Task requirements:
Below is some data. Retype exactly the lines starting at the one with "(Session.seats back_row_sold_out ≡ₚ" and ending at the one with "apply list_elem_of_bind in Hin as (r'".

Records from a dataset

Lemma default_allocation_never_fragments_witness :
  (well_formed_venue back_row_sold_out small_movie
   /\ 3 <= total_available back_row_sold_out (Movie.id small_movie))
  /\ exists out,
      allocate_seats back_row_sold_out (Movie.id small_movie) 3 None
      = Ok (allocated out)
      /\ len out = Z.max 0 3.
Proof.
  assert (Hn : 3 <= total_available back_row_sold_out (Movie.id small_movie))
    by (by vm_compute).
  split; [split; [apply well_formed_back_row_sold_out|done]|].
  exact (default_allocation_never_fragments back_row_sold_out small_movie 3
           well_formed_back_row_sold_out Hn).
Defined.

Lemma centered_block_fits_witness :
  (1 <= 10 <= 50 /\ 1 <= 3 <= 10)
  /\ exists start,
      get_middle_start_column 10 3 = Ok start
      /\ 1 <= start
      /\ start + 3 - 1 <= 10
      /\ 0 <= (10 - (start + 3 - 1)) - (start - 1) <= 1.
Proof.
  assert (Hs : 1 <= 10 <= 50) by lia.
  assert (Hc : 1 <= 3 <= 10) by lia.
  split; [done|]. exact (centered_block_fits 10 3 Hs Hc).
Defined.

Lemma successful_allocation_is_exact_witness :
  allocate_seats back_row_sold_out 1 2 (Some "B2"%string)
  = Ok (allocated [Seat.mk 5 1 "B" 2 false; Seat.mk 6 1 "B" 3 false])
  /\ len (seats (allocated [Seat.mk 5 1 "B" 2 false; Seat.mk 6 1 "B" 3 false]))
     = Z.max 0 2.
Proof.
  split; [reflexivity|].
  exact (proj1 (proj1 (successful_allocation_is_exact back_row_sold_out 1 2
                         (Some "B2"%string) _ eq_refl) eq_refl)).
Defined.

Lemma seating_map_ignores_storage_order_witness :
  (Session.seats back_row_sold_out ≡ₚ Session.seats back_row_sold_out_reversed
   /\ NoDup (Seat.seat_label
               <$> filter (fun s => Seat.movie_id s = 1)
                     (Session.seats back_row_sold_out)))
  /\ get_seating_map back_row_sold_out 1 None
     = get_seating_map back_row_sold_out_reversed 1 None.
Proof.
  assert (Hperm : Session.seats back_row_sold_out
                  ≡ₚ Session.seats back_row_sold_out_reversed)
    by (symmetry; apply reverse_Permutation).
  assert (Hnd : NoDup (Seat.seat_label
                         <$> filter (fun s => Seat.movie_id s = 1)
                               (Session.seats back_row_sold_out)))
    by (apply (bool_decide_unpack _); by vm_compute).
  split; [done|].
  exact (seating_map_ignores_storage_order back_row_sold_out
           back_row_sold_out_reversed 1 None Hperm Hnd).
Defined.

Lemma fresh_venue_well_formed db movie :
  fresh_venue db movie -> well_formed_venue db movie.
Proof.
  intros (Hvalid & Hq & Hids & Hslots & Hfree).
  split; [done|]. split; [done|]. split; [done|]. split.
  - rewrite Hslots. unfold venue_slots.
    generalize (NoDup_row_letters (Movie.rows movie)).
    generalize (slice_to ascii_uppercase (Movie.rows movie)). intros rows.
    induction 1 as [|r rows Hr Hnd IH]; [constructor|].
    rewrite bind_cons. apply NoDup_app. split; [|split; [|done]].
    + apply NoDup_fmap_2; [by intros ?? [= ->]|].
      apply StronglySorted_lt_NoDup, StronglySorted_seqZ.
    + intros p (n & -> & _)%list_elem_of_fmap Hin.
      apply list_elem_of_bind in Hin as (r' & Hp & Hr').
      apply list_elem_of_fmap in Hp as (? & [= -> ->] & _). done.
  - intros s Hs Hm.
    assert (Hin : Seat.seat_label s ∈ venue_slots movie).
    { rewrite <- Hslots. apply list_elem_of_fmap. exists s. split; [done|].
      by apply list_elem_of_filter. }
    apply list_elem_of_bind in Hin as (r & Hp & Hr).
    apply list_elem_of_fmap in Hp as (? & [= -> _] & _). done.
Qed.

Your response:
  (Session.seats back_row_sold_out ≡ₚ Session.seats back_row_sold_out_reversed
   /\ NoDup (Seat.seat_label
               <$> filter (fun s => Seat.movie_id s = 1)
                     (Session.seats back_row_sold_out)))
  /\ get_seating_map back_row_sold_out 1 None
     = get_seating_map back_row_sold_out_reversed 1 None.
Proof.
  assert (Hperm : Session.seats back_row_sold_out
                  ≡ₚ Session.seats back_row_sold_out_reversed)
    by (symmetry; apply reverse_Permutation).
  assert (Hnd : NoDup (Seat.seat_label
                         <$> filter (fun s => Seat.movie_id s = 1)
                               (Session.seats back_row_sold_out)))
    by (apply (bool_decide_unpack _); by vm_compute).
  split; [done|].
  exact (seating_map_ignores_storage_order back_row_sold_out
           back_row_sold_out_reversed 1 None Hperm Hnd).
Defined.

Lemma fresh_venue_well_formed db movie :
  fresh_venue db movie -> well_formed_venue db movie.
Proof.
  intros (Hvalid & Hq & Hids & Hslots & Hfree).
  split; [done|]. split; [done|]. split; [done|]. split.
  - rewrite Hslots. unfold venue_slots.
    generalize (NoDup_row_letters (Movie.rows movie)).
    generalize (slice_to ascii_uppercase (Movie.rows movie)). intros rows.
    induction 1 as [|r rows Hr Hnd IH]; [constructor|].
    rewrite bind_cons. apply NoDup_app. split; [|split; [|done]].
    + apply NoDup_fmap_2; [by intros ?? [= ->]|].
      apply StronglySorted_lt_NoDup, StronglySorted_seqZ.
    + intros p (n & -> & _)%list_elem_of_fmap Hin.
      apply list_elem_of_bind in Hin as (r' & Hp & Hr').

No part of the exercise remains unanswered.